Work task: Copy out the lines of the records below, and only those lines, from the one with "(raw : string)." through the one with "Proof. repeat constructor; discriminate. Qed.", exactly as they appear.

Extracted records:
+++

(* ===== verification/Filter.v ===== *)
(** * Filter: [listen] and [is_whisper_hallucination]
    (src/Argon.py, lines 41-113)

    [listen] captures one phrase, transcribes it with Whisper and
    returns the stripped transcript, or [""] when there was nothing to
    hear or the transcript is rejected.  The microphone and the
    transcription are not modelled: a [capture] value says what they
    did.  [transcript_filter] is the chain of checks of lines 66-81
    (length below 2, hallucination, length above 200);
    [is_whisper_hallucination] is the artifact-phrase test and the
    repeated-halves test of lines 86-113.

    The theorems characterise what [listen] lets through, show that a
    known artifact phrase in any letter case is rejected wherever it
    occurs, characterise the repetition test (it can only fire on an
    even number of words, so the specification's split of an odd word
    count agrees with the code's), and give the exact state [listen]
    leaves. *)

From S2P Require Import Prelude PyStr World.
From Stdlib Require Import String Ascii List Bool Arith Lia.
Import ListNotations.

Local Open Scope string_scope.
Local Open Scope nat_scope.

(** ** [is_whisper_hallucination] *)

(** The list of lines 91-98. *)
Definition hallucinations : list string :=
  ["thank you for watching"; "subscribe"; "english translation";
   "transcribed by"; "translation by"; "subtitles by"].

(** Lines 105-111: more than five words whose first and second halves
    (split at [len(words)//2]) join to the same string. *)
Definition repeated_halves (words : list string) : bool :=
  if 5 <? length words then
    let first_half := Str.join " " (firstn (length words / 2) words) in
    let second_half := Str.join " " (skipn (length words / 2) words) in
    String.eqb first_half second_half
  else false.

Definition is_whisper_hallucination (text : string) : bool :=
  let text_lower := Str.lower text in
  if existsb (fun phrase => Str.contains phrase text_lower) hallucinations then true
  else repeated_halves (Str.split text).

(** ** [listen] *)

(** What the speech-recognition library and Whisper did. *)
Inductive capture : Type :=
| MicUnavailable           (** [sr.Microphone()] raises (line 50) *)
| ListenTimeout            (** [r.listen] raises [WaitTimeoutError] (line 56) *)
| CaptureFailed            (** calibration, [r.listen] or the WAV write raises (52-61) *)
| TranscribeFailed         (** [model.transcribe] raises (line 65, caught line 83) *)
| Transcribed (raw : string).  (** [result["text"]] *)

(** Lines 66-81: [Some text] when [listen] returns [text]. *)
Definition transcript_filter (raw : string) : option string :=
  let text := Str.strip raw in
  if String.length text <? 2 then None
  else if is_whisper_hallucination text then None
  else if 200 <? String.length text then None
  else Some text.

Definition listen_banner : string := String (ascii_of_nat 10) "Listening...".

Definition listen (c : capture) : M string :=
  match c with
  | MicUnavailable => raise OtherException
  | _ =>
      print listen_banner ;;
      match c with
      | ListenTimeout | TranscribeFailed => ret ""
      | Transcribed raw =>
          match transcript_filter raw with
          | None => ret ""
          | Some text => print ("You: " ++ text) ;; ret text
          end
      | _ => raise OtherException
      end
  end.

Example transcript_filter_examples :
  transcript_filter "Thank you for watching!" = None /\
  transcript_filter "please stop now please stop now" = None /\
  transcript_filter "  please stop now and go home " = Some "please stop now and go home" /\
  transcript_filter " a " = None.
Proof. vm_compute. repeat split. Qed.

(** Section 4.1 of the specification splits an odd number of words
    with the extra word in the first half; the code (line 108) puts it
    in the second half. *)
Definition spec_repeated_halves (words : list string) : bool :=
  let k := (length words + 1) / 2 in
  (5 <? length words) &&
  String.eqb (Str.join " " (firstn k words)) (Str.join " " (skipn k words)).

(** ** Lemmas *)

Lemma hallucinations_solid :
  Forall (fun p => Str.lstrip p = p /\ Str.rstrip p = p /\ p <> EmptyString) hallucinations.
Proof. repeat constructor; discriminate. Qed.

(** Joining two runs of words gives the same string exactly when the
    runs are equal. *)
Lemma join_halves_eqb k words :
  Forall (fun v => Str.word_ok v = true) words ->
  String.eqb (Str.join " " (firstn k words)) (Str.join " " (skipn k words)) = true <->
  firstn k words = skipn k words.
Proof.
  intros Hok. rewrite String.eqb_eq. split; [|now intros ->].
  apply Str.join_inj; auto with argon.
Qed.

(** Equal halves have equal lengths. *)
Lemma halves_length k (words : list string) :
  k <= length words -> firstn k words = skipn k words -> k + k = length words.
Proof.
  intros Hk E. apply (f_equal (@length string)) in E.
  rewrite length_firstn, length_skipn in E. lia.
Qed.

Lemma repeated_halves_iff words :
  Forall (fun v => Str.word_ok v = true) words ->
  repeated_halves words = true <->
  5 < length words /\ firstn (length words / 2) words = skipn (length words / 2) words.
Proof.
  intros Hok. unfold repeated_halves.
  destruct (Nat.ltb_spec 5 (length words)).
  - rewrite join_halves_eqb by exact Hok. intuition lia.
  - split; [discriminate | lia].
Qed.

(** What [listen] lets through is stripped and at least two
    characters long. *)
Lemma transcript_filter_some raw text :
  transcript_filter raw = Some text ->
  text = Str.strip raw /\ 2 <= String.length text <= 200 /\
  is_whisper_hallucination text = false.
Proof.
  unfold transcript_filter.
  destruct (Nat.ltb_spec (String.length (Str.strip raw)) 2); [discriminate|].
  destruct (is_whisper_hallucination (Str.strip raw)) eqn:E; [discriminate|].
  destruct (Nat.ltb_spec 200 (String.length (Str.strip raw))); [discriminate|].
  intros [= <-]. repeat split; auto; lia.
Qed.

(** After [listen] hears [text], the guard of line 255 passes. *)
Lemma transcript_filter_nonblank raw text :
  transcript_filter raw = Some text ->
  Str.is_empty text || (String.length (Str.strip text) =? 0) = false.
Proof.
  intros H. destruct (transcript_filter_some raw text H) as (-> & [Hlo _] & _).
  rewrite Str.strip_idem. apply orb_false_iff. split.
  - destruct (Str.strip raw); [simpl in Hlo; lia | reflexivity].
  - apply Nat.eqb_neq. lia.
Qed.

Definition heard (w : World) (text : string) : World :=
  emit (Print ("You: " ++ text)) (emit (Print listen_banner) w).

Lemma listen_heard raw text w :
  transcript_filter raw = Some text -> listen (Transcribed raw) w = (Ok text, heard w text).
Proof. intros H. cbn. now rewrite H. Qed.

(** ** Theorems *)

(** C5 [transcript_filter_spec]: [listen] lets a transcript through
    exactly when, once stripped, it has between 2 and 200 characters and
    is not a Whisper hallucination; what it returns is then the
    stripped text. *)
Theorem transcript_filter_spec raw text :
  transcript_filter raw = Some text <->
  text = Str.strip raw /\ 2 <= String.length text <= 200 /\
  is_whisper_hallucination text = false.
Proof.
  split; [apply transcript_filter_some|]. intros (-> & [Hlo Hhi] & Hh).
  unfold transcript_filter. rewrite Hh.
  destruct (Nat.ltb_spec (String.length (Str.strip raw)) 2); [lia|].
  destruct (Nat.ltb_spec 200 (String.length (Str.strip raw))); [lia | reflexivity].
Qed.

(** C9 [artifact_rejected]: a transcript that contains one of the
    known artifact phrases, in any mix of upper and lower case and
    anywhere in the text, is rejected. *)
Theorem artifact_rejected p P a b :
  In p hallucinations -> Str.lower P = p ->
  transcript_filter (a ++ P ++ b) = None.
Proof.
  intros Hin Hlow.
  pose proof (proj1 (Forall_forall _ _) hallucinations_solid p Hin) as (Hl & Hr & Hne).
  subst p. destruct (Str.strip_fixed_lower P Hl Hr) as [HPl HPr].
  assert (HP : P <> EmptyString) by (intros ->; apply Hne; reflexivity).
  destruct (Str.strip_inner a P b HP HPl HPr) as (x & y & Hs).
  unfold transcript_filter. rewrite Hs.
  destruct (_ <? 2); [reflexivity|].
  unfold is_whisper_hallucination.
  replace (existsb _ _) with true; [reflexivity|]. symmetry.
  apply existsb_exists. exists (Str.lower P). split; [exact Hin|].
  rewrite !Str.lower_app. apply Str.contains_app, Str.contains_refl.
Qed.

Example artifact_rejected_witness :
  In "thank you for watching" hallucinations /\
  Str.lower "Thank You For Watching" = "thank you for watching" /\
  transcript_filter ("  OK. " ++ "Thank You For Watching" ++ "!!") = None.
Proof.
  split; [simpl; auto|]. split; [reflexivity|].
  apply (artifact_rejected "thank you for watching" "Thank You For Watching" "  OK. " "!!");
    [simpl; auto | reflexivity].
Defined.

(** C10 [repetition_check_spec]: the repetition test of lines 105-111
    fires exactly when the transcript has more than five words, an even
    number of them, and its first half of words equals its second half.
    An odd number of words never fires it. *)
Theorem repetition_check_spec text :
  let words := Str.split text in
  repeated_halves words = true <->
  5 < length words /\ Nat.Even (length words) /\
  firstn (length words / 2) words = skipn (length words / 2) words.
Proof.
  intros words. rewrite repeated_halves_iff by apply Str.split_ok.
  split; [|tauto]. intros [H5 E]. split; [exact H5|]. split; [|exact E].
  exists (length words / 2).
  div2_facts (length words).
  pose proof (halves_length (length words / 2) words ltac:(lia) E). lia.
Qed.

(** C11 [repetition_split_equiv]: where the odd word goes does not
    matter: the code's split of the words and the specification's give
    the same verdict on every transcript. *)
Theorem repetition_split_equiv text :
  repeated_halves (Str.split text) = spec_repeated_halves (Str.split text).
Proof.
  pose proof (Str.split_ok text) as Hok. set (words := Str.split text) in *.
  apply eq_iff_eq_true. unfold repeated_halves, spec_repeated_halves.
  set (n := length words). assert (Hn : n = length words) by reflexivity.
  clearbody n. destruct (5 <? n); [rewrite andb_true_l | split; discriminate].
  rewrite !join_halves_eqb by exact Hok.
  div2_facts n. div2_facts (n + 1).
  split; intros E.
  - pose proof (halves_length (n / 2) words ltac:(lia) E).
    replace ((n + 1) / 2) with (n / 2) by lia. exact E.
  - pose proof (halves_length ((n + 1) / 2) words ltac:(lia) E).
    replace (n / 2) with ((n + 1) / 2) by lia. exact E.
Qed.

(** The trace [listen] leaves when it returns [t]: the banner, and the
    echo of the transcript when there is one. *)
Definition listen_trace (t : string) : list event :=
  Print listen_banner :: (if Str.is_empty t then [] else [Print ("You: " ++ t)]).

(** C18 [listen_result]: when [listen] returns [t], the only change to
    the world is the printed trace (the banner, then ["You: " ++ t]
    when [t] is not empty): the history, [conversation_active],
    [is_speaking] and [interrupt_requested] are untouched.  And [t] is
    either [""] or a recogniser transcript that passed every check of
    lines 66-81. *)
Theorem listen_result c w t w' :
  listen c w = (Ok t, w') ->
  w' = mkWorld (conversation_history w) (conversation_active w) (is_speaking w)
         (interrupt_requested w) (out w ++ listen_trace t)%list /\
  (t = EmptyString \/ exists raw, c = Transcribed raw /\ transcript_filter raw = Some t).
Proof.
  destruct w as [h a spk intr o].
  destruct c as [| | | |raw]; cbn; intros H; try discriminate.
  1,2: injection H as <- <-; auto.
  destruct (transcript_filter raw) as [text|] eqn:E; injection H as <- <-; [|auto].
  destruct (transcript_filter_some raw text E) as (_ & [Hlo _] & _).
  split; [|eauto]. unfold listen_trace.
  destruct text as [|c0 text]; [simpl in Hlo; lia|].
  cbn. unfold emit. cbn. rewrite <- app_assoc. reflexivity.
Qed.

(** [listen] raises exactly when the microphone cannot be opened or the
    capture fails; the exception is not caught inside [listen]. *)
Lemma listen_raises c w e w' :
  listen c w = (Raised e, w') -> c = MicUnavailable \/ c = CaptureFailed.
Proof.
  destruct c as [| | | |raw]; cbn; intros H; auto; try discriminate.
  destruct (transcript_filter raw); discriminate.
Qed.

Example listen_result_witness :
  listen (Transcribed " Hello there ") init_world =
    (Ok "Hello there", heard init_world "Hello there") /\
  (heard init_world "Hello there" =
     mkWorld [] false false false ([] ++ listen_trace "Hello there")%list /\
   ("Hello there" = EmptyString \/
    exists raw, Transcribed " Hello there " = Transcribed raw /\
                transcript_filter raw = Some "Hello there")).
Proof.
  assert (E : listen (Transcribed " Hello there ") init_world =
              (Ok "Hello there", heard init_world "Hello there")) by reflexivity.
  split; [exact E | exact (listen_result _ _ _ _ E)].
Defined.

+++

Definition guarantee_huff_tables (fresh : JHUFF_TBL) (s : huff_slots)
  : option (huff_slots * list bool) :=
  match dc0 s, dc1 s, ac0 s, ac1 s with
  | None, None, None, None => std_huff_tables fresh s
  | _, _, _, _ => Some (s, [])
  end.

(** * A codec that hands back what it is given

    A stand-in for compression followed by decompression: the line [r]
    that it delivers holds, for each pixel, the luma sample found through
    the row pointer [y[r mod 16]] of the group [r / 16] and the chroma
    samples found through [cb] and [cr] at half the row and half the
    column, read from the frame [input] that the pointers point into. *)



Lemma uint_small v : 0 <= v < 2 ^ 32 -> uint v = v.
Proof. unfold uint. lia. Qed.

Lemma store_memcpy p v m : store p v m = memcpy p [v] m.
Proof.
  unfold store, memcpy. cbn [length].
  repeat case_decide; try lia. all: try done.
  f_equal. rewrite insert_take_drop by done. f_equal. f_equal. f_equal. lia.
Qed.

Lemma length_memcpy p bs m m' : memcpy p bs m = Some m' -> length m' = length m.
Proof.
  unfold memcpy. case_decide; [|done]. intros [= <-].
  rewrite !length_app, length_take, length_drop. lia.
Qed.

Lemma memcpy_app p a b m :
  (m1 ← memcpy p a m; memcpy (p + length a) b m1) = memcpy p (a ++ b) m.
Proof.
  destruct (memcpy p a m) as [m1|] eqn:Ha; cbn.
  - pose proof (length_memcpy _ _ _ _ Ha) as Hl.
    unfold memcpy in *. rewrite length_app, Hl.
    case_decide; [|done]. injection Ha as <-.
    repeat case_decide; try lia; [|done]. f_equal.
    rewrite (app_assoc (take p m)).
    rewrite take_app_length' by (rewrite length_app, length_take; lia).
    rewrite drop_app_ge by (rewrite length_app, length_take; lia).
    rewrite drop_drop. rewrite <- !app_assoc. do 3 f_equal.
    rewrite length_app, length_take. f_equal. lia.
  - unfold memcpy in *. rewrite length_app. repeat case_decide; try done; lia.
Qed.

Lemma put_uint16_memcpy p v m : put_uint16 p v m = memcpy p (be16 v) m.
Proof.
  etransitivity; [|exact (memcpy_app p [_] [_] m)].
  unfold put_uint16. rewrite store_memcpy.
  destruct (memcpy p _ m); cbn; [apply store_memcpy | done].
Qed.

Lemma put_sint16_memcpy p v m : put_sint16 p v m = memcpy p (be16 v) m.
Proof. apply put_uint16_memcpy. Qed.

+++

Exercise answer:
| Transcribed (raw : string).  (** [result["text"]] *)

(** Lines 66-81: [Some text] when [listen] returns [text]. *)
Definition transcript_filter (raw : string) : option string :=
  let text := Str.strip raw in
  if String.length text <? 2 then None
  else if is_whisper_hallucination text then None
  else if 200 <? String.length text then None
  else Some text.

Definition listen_banner : string := String (ascii_of_nat 10) "Listening...".

Definition listen (c : capture) : M string :=
  match c with
  | MicUnavailable => raise OtherException
  | _ =>
      print listen_banner ;;
      match c with
      | ListenTimeout | TranscribeFailed => ret ""
      | Transcribed raw =>
          match transcript_filter raw with
          | None => ret ""
          | Some text => print ("You: " ++ text) ;; ret text
          end
      | _ => raise OtherException
      end
  end.

Example transcript_filter_examples :
  transcript_filter "Thank you for watching!" = None /\
  transcript_filter "please stop now please stop now" = None /\
  transcript_filter "  please stop now and go home " = Some "please stop now and go home" /\
  transcript_filter " a " = None.
Proof. vm_compute. repeat split. Qed.

(** Section 4.1 of the specification splits an odd number of words
    with the extra word in the first half; the code (line 108) puts it
    in the second half. *)
Definition spec_repeated_halves (words : list string) : bool :=
  let k := (length words + 1) / 2 in
  (5 <? length words) &&
  String.eqb (Str.join " " (firstn k words)) (Str.join " " (skipn k words)).

(** ** Lemmas *)

Lemma hallucinations_solid :
  Forall (fun p => Str.lstrip p = p /\ Str.rstrip p = p /\ p <> EmptyString) hallucinations.
Proof. repeat constructor; discriminate. Qed.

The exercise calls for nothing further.